▸ **Task to complete**
Locate the line bearing "(** The closure [q]. *)" in the material below, then reproduce it and each following line up to and including the line bearing "let socket := trim_suffix".

▸ **Data supplied**

(** [func expanded(paths) []string]: the body of its loop, and the loop. *)
Definition expand_home (h : Host) (p : string) : string :=
  if bool_decide (p = "~") || has_prefix p "~/"
  then join2 (os_user_home (ho_os h)) (trim_prefix (trim_prefix p "~") "/") else p.
Definition expand_one (h : Host) (p : string) : option string :=
  if bool_decide (p = "") then None
  else
    let p := expand_home h p in
    if negb (is_abs p) then None
    else let p := real_path h (clean p) in match ho_lstat h p with None => None | Some _ => Some p end.
Definition expanded (h : Host) (paths : list string) : list string := dedupe (omap (expand_one h) paths).

(** [func resolveExisting(p) (string, bool)] *)
Definition resolveExisting (h : Host) (p : string) : option string :=
  if bool_decide (p = "") then None
  else match abs (ho_os h) p with
       | Err _ => None
       | Ok a => let a := real_path h a in if ho_stat h a then Some a else None
       end.

(** ** The plan *)

Definition flag2 (f a : string) : list string := [f; a].
Definition flag3 (f a b : string) : list string := [f; a; b].

Definition base_args : list string :=
  ["--ro-bind"; "/"; "/"; "--dev"; "/dev"; "--proc"; "/proc"; "--die-with-parent"; "--unshare-pid"; "--unshare-ipc";
   "--unshare-uts"; "--new-session"; "--cap-drop"; "ALL"].
Definition root_args (h : Host) : list string :=
  if ho_root h then ["--cap-add"; "CAP_DAC_OVERRIDE"; "--cap-add"; "CAP_DAC_READ_SEARCH"] else [].
Definition netns_args (r : Relay) : list string :=
  ["--unshare-net"; "--tmpfs"; "/run"; "--ro-bind"; re_Binary r; re_BinaryInSandbox r;
   "--ro-bind"; re_SocketDir r; re_SocketDirInSandbox r].

(** The writable trees. *)
Definition writable_dirs (h : Host) (temp : list string) (p : OSPolicy) : list string :=
  dedupe (keep (λ d, negb (bool_decide (d = "/") || bool_decide (d = "")))
            (expanded h ((po_WorkDir p :: po_WriteAllow p) ++ temp))).
Definition bwrap_temp (h : Host) : list string := ["/tmp"; ho_temp h].
Definition bind_args (l : list string) : list string := concat ((λ d, flag3 "--bind" d d) <$> l).

(** The read-only islands in them. *)
Definition island_args (l : list string) : list string := concat ((λ p, flag3 "--ro-bind" p p) <$> l).

(** The masks, [sort.Sort(sort.Reverse(...))] first. *)
#[global] Instance reverse_dec : RelDecision (λ a b : string, Is_true (String.leb b a)).
Proof. intros a b. apply _. Defined.
Definition reversed (l : list string) : list string := merge_sort (λ a b : string, Is_true (String.leb b a)) l.
Definition mask_arg (h : Host) (p : string) : list string :=
  if bool_decide (p = "/") then []
  else match ho_lstat h p with
       | None => []
       | Some true => flag2 "--tmpfs" p
       | Some false => flag3 "--ro-bind" "/dev/null" p
       end.
Definition mask_args (h : Host) (p : OSPolicy) : list string := concat (mask_arg h <$> reversed (expanded h (po_ReadDeny p))).

Definition relay_args (r : option Relay) : list string :=
  match r with
  | Some r' => if Relay_Complete r then flag3 "--ro-bind" (re_SocketDir r') (re_SocketDir r') else []
  | None => []
  end.

(** The masked files. *)
Fixpoint substitute_args (h : Host) (l : list ReadSubstitution) : result (list string) :=
  match l with
  | [] => Ok []
  | m :: l =>
      match resolveExisting h (rs_RealPath m) with
      | None => substitute_args h l
      | Some real =>
          match resolveExisting h (rs_FakePath m) with
          | None => Err ("masked file " +:+ rs_RealPath m +:+ " has no sentinel copy (" +:+ rs_FakePath m +:+
                         "); refusing to start a sandbox that would expose it")
          | Some fake => let! rest := substitute_args h l in Ok (flag3 "--ro-bind" fake real ++ rest)
          end
      end
  end.

(** [func BuildBwrapArgs(policy) ([]string, error)] *)
Definition network_args (p : OSPolicy) : result (list string) :=
  if po_NetworkNone p then
    match po_Relay p with
    | Some r => if Relay_Complete (po_Relay p) then Ok (netns_args r)
                else Err "NetworkNone requires a Relay (the sandbox would have no way to reach the proxy)"
    | None => Err "NetworkNone requires a Relay (the sandbox would have no way to reach the proxy)"
    end
  else Ok [].
Definition BuildBwrapArgs (h : Host) (p : OSPolicy) : result (list string) :=
  let! net := network_args p in
  let! subs := substitute_args h (po_ReadSubstitute p) in
  Ok (base_args ++ root_args h ++ net ++ bind_args (writable_dirs h (bwrap_temp h) p) ++
      island_args (expanded h (po_WriteDeny p)) ++ mask_args h p ++ relay_args (po_Relay p) ++ subs).

(** ** The command *)

(** The closure [q]. *)
Definition q (v : string) : string := sh_quoted v.

(** The script that starts the relay and then runs ["$@"]. *)
Definition relay_script (r : Relay) : string :=
  let d := trim_suffix (dir (re_BinaryInSandbox r)) "/" in
  let ready := d +:+ "/relay.ready" in
  let log := d +:+ "/relay.log" in
  let socket := trim_suffix (re_SocketDirInSandbox r) "/" +:+ "/" +:+ re_SocketName r in
  q (re_BinaryInSandbox r) +:+ " relay --listen " +:+ q (re_Listen r) +:+ " --unix " +:+ q socket +:+ " --ready " +:+ q ready +:+
  " >" +:+ q log +:+ " 2>&1 & relay_pid=$!; " +:+
  "i=0; while [ ! -e " +:+ q ready +:+ " ]; do i=$((i+1)); [ $i -gt 500 ] && break; sleep 0.01; done; " +:+
  "if [ ! -e " +:+ q ready +:+ " ] || ! kill -0 " +:+ str1 dquote +:+ "$relay_pid" +:+ str1 dquote +:+ " 2>/dev/null; then " +:+
  "echo " +:+ str1 dquote +:+ "sandrpod: the egress relay did not start (see " +:+ log +:+ ")" +:+ str1 dquote +:+
  " >&2; exit 125; fi; exec " +:+ str1 dquote +:+ "$@" +:+ str1 dquote.

(** [func (b *Bwrap) Command(policy, path, args)]: the binary and its arguments. *)
Definition Bwrap_Command (h : Host) (bin : string) (p : OSPolicy) (path : string) (args : list string)
    : result (string * list string) :=
  let! plan := BuildBwrapArgs h p in
  let bin := if bool_decide (bin = "") then "bwrap" else bin in
  match po_NetworkNone p, po_Relay p with
  | true, Some r => Ok (bin, plan ++ ["--"; "/bin/sh"; "-c"; relay_script r; "sh"; path] ++ args)
  | _, _ => Ok (bin, plan ++ ["--"; path] ++ args)
  end.

(** ** What a plan does *)

Inductive mount := Bind (src dst : string) (rw : bool) | Tmpfs (dst : string) | Special (dst : string).
Definition mount_dst (m : mount) : string := match m with Bind _ d _ => d | Tmpfs d => d | Special d => d end.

▸ **Task response**
(** The closure [q]. *)
Definition q (v : string) : string := sh_quoted v.

(** The script that starts the relay and then runs ["$@"]. *)
Definition relay_script (r : Relay) : string :=
  let d := trim_suffix (dir (re_BinaryInSandbox r)) "/" in
  let ready := d +:+ "/relay.ready" in
  let log := d +:+ "/relay.log" in
  let socket := trim_suffix (re_SocketDirInSandbox r) "/" +:+ "/" +:+ re_SocketName r in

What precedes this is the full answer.